Stored items:

┄┄┄┄┄┄

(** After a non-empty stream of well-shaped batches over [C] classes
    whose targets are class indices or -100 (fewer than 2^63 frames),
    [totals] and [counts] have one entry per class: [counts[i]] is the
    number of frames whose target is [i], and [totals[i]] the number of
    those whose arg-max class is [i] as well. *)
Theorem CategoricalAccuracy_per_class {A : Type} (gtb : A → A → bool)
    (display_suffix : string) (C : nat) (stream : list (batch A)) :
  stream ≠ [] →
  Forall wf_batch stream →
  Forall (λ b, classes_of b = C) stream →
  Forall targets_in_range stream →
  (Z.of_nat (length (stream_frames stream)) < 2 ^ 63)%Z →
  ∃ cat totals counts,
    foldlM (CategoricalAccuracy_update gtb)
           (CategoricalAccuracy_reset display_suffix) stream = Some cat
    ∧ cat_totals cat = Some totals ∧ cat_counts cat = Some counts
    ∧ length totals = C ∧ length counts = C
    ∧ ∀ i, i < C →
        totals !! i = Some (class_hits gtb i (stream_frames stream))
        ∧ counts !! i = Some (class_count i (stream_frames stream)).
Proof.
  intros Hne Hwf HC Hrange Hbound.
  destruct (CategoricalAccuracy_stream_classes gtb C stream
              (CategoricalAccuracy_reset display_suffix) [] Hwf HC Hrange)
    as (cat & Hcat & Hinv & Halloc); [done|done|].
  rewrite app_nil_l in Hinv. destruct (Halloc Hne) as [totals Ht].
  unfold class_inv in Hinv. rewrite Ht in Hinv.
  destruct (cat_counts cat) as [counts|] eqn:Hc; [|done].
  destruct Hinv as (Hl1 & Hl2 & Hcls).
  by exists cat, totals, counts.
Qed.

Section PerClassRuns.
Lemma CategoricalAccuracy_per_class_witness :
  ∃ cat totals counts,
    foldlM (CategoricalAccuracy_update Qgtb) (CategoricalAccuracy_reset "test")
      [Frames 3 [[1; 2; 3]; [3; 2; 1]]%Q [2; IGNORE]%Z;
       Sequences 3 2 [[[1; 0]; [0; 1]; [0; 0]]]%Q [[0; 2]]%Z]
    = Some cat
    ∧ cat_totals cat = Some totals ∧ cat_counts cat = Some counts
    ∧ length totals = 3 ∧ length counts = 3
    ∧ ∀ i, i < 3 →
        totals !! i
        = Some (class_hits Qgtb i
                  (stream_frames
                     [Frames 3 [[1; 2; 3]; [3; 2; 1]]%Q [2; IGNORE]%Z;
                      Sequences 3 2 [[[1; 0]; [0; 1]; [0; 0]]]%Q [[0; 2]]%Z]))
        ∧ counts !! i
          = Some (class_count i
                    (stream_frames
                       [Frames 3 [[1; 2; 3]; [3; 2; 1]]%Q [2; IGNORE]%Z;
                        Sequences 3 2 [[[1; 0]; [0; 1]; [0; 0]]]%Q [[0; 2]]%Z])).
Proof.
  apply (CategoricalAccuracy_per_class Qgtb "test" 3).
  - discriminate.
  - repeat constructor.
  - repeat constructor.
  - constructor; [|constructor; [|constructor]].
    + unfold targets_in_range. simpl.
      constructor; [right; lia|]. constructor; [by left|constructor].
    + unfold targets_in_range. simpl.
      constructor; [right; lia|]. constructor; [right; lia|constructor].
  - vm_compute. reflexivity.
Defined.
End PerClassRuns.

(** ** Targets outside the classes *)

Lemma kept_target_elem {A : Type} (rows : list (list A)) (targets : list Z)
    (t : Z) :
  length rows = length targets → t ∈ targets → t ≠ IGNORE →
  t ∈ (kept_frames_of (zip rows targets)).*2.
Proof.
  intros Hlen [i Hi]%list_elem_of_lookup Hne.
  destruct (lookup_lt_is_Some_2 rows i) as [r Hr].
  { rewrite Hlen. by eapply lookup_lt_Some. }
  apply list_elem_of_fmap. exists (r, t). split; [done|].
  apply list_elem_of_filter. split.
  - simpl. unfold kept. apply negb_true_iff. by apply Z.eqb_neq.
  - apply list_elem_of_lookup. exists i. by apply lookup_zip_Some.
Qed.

┄┄┄┄┄┄

Requirement: Give the records above again, word for word.

Answer to this exercise:
(** After a non-empty stream of well-shaped batches over [C] classes
    whose targets are class indices or -100 (fewer than 2^63 frames),
    [totals] and [counts] have one entry per class: [counts[i]] is the
    number of frames whose target is [i], and [totals[i]] the number of
    those whose arg-max class is [i] as well. *)
Theorem CategoricalAccuracy_per_class {A : Type} (gtb : A → A → bool)
    (display_suffix : string) (C : nat) (stream : list (batch A)) :
  stream ≠ [] →
  Forall wf_batch stream →
  Forall (λ b, classes_of b = C) stream →
  Forall targets_in_range stream →
  (Z.of_nat (length (stream_frames stream)) < 2 ^ 63)%Z →
  ∃ cat totals counts,
    foldlM (CategoricalAccuracy_update gtb)
           (CategoricalAccuracy_reset display_suffix) stream = Some cat
    ∧ cat_totals cat = Some totals ∧ cat_counts cat = Some counts
    ∧ length totals = C ∧ length counts = C
    ∧ ∀ i, i < C →
        totals !! i = Some (class_hits gtb i (stream_frames stream))
        ∧ counts !! i = Some (class_count i (stream_frames stream)).
Proof.
  intros Hne Hwf HC Hrange Hbound.
  destruct (CategoricalAccuracy_stream_classes gtb C stream
              (CategoricalAccuracy_reset display_suffix) [] Hwf HC Hrange)
    as (cat & Hcat & Hinv & Halloc); [done|done|].
  rewrite app_nil_l in Hinv. destruct (Halloc Hne) as [totals Ht].
  unfold class_inv in Hinv. rewrite Ht in Hinv.
  destruct (cat_counts cat) as [counts|] eqn:Hc; [|done].
  destruct Hinv as (Hl1 & Hl2 & Hcls).
  by exists cat, totals, counts.
Qed.

Section PerClassRuns.
Lemma CategoricalAccuracy_per_class_witness :
  ∃ cat totals counts,
    foldlM (CategoricalAccuracy_update Qgtb) (CategoricalAccuracy_reset "test")
      [Frames 3 [[1; 2; 3]; [3; 2; 1]]%Q [2; IGNORE]%Z;
       Sequences 3 2 [[[1; 0]; [0; 1]; [0; 0]]]%Q [[0; 2]]%Z]
    = Some cat
    ∧ cat_totals cat = Some totals ∧ cat_counts cat = Some counts
    ∧ length totals = 3 ∧ length counts = 3
    ∧ ∀ i, i < 3 →
        totals !! i
        = Some (class_hits Qgtb i
                  (stream_frames
                     [Frames 3 [[1; 2; 3]; [3; 2; 1]]%Q [2; IGNORE]%Z;
                      Sequences 3 2 [[[1; 0]; [0; 1]; [0; 0]]]%Q [[0; 2]]%Z]))
        ∧ counts !! i
          = Some (class_count i
                    (stream_frames
                       [Frames 3 [[1; 2; 3]; [3; 2; 1]]%Q [2; IGNORE]%Z;
                        Sequences 3 2 [[[1; 0]; [0; 1]; [0; 0]]]%Q [[0; 2]]%Z])).
Proof.
  apply (CategoricalAccuracy_per_class Qgtb "test" 3).
  - discriminate.
  - repeat constructor.
  - repeat constructor.
  - constructor; [|constructor; [|constructor]].
    + unfold targets_in_range. simpl.
      constructor; [right; lia|]. constructor; [by left|constructor].
    + unfold targets_in_range. simpl.
      constructor; [right; lia|]. constructor; [right; lia|constructor].
  - vm_compute. reflexivity.
Defined.
End PerClassRuns.

(** ** Targets outside the classes *)

Lemma kept_target_elem {A : Type} (rows : list (list A)) (targets : list Z)
    (t : Z) :
  length rows = length targets → t ∈ targets → t ≠ IGNORE →
  t ∈ (kept_frames_of (zip rows targets)).*2.
Proof.
  intros Hlen [i Hi]%list_elem_of_lookup Hne.
  destruct (lookup_lt_is_Some_2 rows i) as [r Hr].
  { rewrite Hlen. by eapply lookup_lt_Some. }
  apply list_elem_of_fmap. exists (r, t). split; [done|].
  apply list_elem_of_filter. split.
  - simpl. unfold kept. apply negb_true_iff. by apply Z.eqb_neq.
  - apply list_elem_of_lookup. exists i. by apply lookup_zip_Some.
Qed.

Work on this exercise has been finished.